Reifying the stack makes implementing lexical capture significantly easier, but has real performance costs. It can also enable (relatively) easy extension to coroutines or other language constructs that depend on stack manipulations, non-local returns, or tail-call optimisation. I have written interpreters that did both and I'll continue to do so; neither is fundamentally better than the other.
For a language that is going to have any of these features, a reified stack and reified stack frames are worthwhile. In a language that doesn't have use for any of these things it is probably not worthwhile. The implementation work is not too complex, but not completely trivial, and probably not going to be a make-or-break factor.
The run-time costs of this bookkeeping are meaningful, especially if the interpreter is allocating garbage-collected objects, but even for a flat stack. However, performance often isn't a major concern for interpreters. For a high-performance interpreter tighter coupling with the facilities of the platform is very valuable, and whether that implies a reified stack or not is more specific than this general advice can get.

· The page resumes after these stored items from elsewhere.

Lemma seek_absent key ms : seek key ms = Sought_absent <-> unnamed key ms.
Proof.
  induction ms as [|[k e] ms IH]; cbn [seek]; [by split; [constructor|]|].
  unfold unnamed. rewrite Forall_cons. cbn [fst]. destruct (names key k) eqn:Hk.
  - split; [by destruct (existsb _ ms)|by intros [? _]].
  - fold (unnamed key ms). rewrite <- IH. destruct (seek key ms); split; try done; by intros [_ ?].
Qed.

Lemma seek_once key before k e after : seek key (before ++ (k, e) :: after) = Sought_once before k e after <->
  unnamed key before /\ names key k = true /\ unnamed key after.
Proof.
  assert (Hex : existsb (fun m : Key * ElementOf Tree => names key m.1) after = false <-> unnamed key after).
  { clear. unfold unnamed. induction after as [|m after IH]; [by split; [constructor|]|]. cbn. rewrite orb_false_iff, Forall_cons, IH. done. }
  induction before as [|[k' e'] before IH]; cbn [app seek].
  - unfold unnamed at 1. rewrite Forall_nil. destruct (names key k); [|by split; [destruct (seek key after)|intros (_ & ? & _)]].
    rewrite <- Hex. destruct (existsb _ after); split; try done. by intros (_ & _ & ?).
  - unfold unnamed at 1. rewrite Forall_cons. cbn [fst]. fold (unnamed key before). destruct (names key k') eqn:Hk'.
    + clear Hex. split; [destruct (existsb _ (before ++ _)); intros [=]|by intros ([? _] & _)].
    + split.
      * destruct (seek key (before ++ (k, e) :: after)) as [|b1 k1 e1 a1|]; try done.
        intros [= <- <- <- <-]. destruct (proj1 IH eq_refl) as (? & ? & ?). by split_and!.
      * intros ([_ Hb] & Hk & Ha). by rewrite (proj2 IH (conj Hb (conj Hk Ha))).
Qed.

Lemma seek_once_split key ms before k e after : seek key ms = Sought_once before k e after -> ms = before ++ (k, e) :: after.
Proof. intros H. pose proof (seek_wanted key ms 0 0) as Hw. rewrite H in Hw. apply Hw. Qed.

(** ** The new member *)

(** A key that is written is read back: it is not longer than what is read. *)
Definition fits (key : string) : Prop := N.of_nat (length (string_to_text key)) <= MAX_FOREIGN_BYTES.

Lemma new_key_name key : fits key -> key_name (new_key key) = Ok key.
Proof.
  intros Hf. unfold key_name, new_key, json_string, json. cbn [Key_body]. destruct (new_key_text key) as [<- _].
  unfold fits in Hf. rewrite (proj2 (N.ltb_ge _ _)) by exact Hf. by rewrite string_text_read.
Qed.

Lemma names_new key key' : fits key -> names key' (new_key key) = bool_decide (key = key').
Proof. intros Hf. unfold names. by rewrite new_key_name. Qed.

Lemma comments_app a b : comments_of (a ++ b) = comments_of a ++ comments_of b.
Proof. apply flat_map_app. Qed.

Lemma comments_blanks l : comments_of (blanks l) = [].
Proof. induction l as [|b l IH]; [done|]. exact IH. Qed.

Lemma trim_end_idemp l : trim_end is_space (trim_end is_space l) = trim_end is_space l.
Proof.
  destruct (trim_end_split l) as (_ & _ & _ & [-> |Hs]); [done|]. rewrite <- (app_nil_r (trim_end is_space l)) at 1.
  by apply trim_end_solid.
Qed.

Lemma split_blanks_comments ts kept tail : wf_trivia false ts = true -> split_blanks ts = (kept, tail) ->
  comments_of kept = comments_of ts /\ comments_of tail = [].
Proof.
  intros Hwf Hs. split.
  - clear Hwf. revert kept tail Hs. induction ts as [|t ts IH]; intros kept tail; [by intros [= <- <-]|]. cbn [split_blanks].
    destruct (split_blanks ts) as [[|x k] r]; specialize (IH _ _ eq_refl).
    + change (t :: ts) with ([t] ++ ts). rewrite comments_app, <- IH.
      destruct t as [b|body|body]; intros [= <- <-]; unfold comments_of; cbn; by rewrite ?trim_end_idemp.
    + intros [= <- <-]. change (comments_of (t :: x :: k)) with (comments_of ([t] ++ x :: k)).
      change (t :: ts) with ([t] ++ ts). by rewrite !comments_app, IH.
  - destruct (wf_trivia_tail _ _ _ _ Hwf Hs) as [_ Hb]. clear -Hb.
    induction Hb as [|t tail (b & -> & _) _ IH]; [done|]. exact IH.
Qed.

Definition member_comments (m : Key * ElementOf Tree) : list text :=
  key_comments m.1 ++ tree_comments (Element_value m.2) ++ tail_comments m.2.

Lemma object_comments lead ms : tree_comments (Tree_object lead ms) = comments_of lead ++ concat (map member_comments ms).
Proof. done. Qed.

Lemma nest_comments keys w indent layout : tree_comments (nest_tree keys w indent layout) = tree_comments w.
Proof.
  revert indent. induction keys as [|key rest IH]; intros indent; [done|]. cbn [nest_tree]. rewrite object_comments.
  cbn [map concat]. rewrite comments_blanks, app_nil_r. unfold member_comments, tail_comments, key_comments, new_key.
  cbn. rewrite comments_blanks, IH. change (comments_of [Trivium_blank 32]) with (@nil text). cbn. by rewrite !app_nil_r.
Qed.

Definition contents (ms : list (Key * ElementOf Tree)) : list (Key * Tree) := map (fun m => (m.1, Element_value m.2)) ms.

Lemma unnamed_contents key ms ms' : contents ms = contents ms' -> unnamed key ms -> unnamed key ms'.
Proof.
  revert ms'. induction ms as [|[k e] ms IH]; intros [|[k' e'] ms']; cbn; try done. intros [= -> Hv Hms].
  unfold unnamed. rewrite !Forall_cons. intros [Hk Hn]. split; [done|]. by apply (IH ms').
Qed.

(** The object is what it was, with one member more at its end. *)
Lemma insert_tree_shape layout pre lead ms key rest w : wf_tree (Tree_object lead ms) = true ->
  exists lead' ms' e indent' layout',
    insert_tree layout pre lead ms key rest w = Tree_object lead' (ms' ++ [(new_key key, e)]) /\
    Element_value e = nest_tree rest w indent' layout' /\ contents ms' = contents ms /\
    tree_comments (insert_tree layout pre lead ms key rest w) = tree_comments (Tree_object lead ms) ++ tree_comments w.
Proof.
  intros (Hl & Hm & _)%wf_object. unfold insert_tree. destruct ms as [|[k e] ms _] using rev_ind.
  - cbn [rev]. destruct (split_blanks lead) as [kept tail] eqn:Hs. destruct (split_blanks_comments _ _ _ Hl Hs) as [Hk Ht].
    eexists _, [], _, _, _. split_and!; [reflexivity|reflexivity|done|]. rewrite !object_comments, comments_app, comments_blanks, Hk.
    cbn [map concat]. unfold member_comments, tail_comments, key_comments. cbn. rewrite nest_comments.
    change (comments_of [Trivium_blank 32]) with (@nil text). change (comments_of []) with (@nil text). cbn [app].
    destruct (existsb _ _); rewrite ?comments_blanks, ?Ht, !app_nil_r; done.
  - rewrite rev_unit, rev_involutive. apply Forall_app in Hm as [_ [[_ [[_ Ha]%andb_prop Hc]%andb_prop] _]%Forall_cons]. cbn [snd] in Ha, Hc.
    assert (Hblank : forall b f, comments_of (if b : bool then blanks f else [Trivium_blank 32]) = [])
      by (intros [] f; [apply comments_blanks|done]).
    assert (Hnest : forall b i l1 i' l2, tree_comments (if b : bool then nest_tree rest w i l1 else nest_tree rest w i' l2) = tree_comments w)
      by (intros []; intros; apply nest_comments).
    assert (Hif : forall b i l1 i' l2, (if b : bool then nest_tree rest w i l1 else nest_tree rest w i' l2) =
              nest_tree rest w (if b then i else i') (if b then l1 else l2)) by by intros [].
    destruct (Element_comma e) as [ts|] eqn:Hco.
    + destruct (split_blanks ts) as [kept tail] eqn:Hs. destruct (split_blanks_comments _ _ _ Hc Hs) as [Hk Ht].
      eexists lead, (ms ++ [_]), _, _, _. rewrite <- (assoc_L (++)). split_and!; [reflexivity|apply Hif|unfold contents; by rewrite !map_app|].
      rewrite !object_comments, !map_app, !concat_app. cbn [map concat]. unfold member_comments, tail_comments, key_comments.
      cbn. rewrite Hco, comments_app, Hblank, Hnest, Hk, Ht.
      change (comments_of [Trivium_blank 32]) with (@nil text). change (comments_of []) with (@nil text). cbn [app]. by rewrite !app_nil_r, <- !(assoc_L (++)).
    + destruct (split_blanks (Element_after e)) as [kept tail] eqn:Hs. destruct (split_blanks_comments _ _ _ Ha Hs) as [Hk Ht].
      eexists lead, (ms ++ [_]), _, _, _. rewrite <- (assoc_L (++)). split_and!; [reflexivity|apply Hif|unfold contents; by rewrite !map_app|].
      rewrite !object_comments, !map_app, !concat_app. cbn [map concat]. unfold member_comments, tail_comments, key_comments.
      cbn. rewrite Hco, comments_app, Hblank, Hnest, Hk, Ht.
      change (comments_of [Trivium_blank 32]) with (@nil text). change (comments_of []) with (@nil text). cbn [app]. by rewrite !app_nil_r, <- !(assoc_L (++)).
Qed.

(** ** What an edit leaves alone *)

Lemma found_contents key lead ms lead' ms' : contents ms = contents ms' ->
  found key (Tree_object lead ms) = found key (Tree_object lead' ms').
Proof.
  cbn [found].
  assert (Hex : forall ms ms', contents ms = contents ms' ->
    existsb (fun m : Key * ElementOf Tree => names key m.1) ms = existsb (fun m : Key * ElementOf Tree => names key m.1) ms').
  { clear. induction ms as [|[k e] ms IH]; intros [|[k' e'] ms']; cbn; try done. intros [= -> _ H]. by rewrite (IH _ H). }
  revert ms'. induction ms as [|[k e] ms IH]; intros [|[k' e'] ms']; cbn; try done. intros [= -> Hv Hms].
  rewrite (Hex _ _ Hms). destruct (names key k'); [destruct (existsb _ ms'); by f_equal|].
  specialize (IH _ Hms). destruct (seek key ms), (seek key ms'); done.
Qed.

Lemma found_none key lead ms : unnamed key ms -> found key (Tree_object lead ms) = None.
Proof. intros H%seek_absent. cbn. by rewrite H. Qed.

Lemma found_once key lead before k e after : unnamed key before -> names key k = true -> unnamed key after ->
  found key (Tree_object lead (before ++ (k, e) :: after)) = Some (Element_value e).
Proof. intros Hb Hk Ha. cbn. by rewrite (proj2 (seek_once key before k e after)). Qed.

In cases where you don't have a use for the reified stack, the interpreter code is liable to be easier to follow and maintain if it just leverages the existing call stack of the host language, and so looks and behaves like an ordinary program. I would only implement reification when one of those properties was desired, but I wouldn't hesitate to do that when the situation arose.
The other substantial advantage of reified stack frames is less related to the interpretation or language itself: it's a convenient place for instrumentation. Either for your own debugging of the interpreter, or as a language feature, you can intercept variable assignments or reads in one place, log lifetimes of function scopes, or interfere with returns. This isn't the only way to get those features, but it may be a convenient one.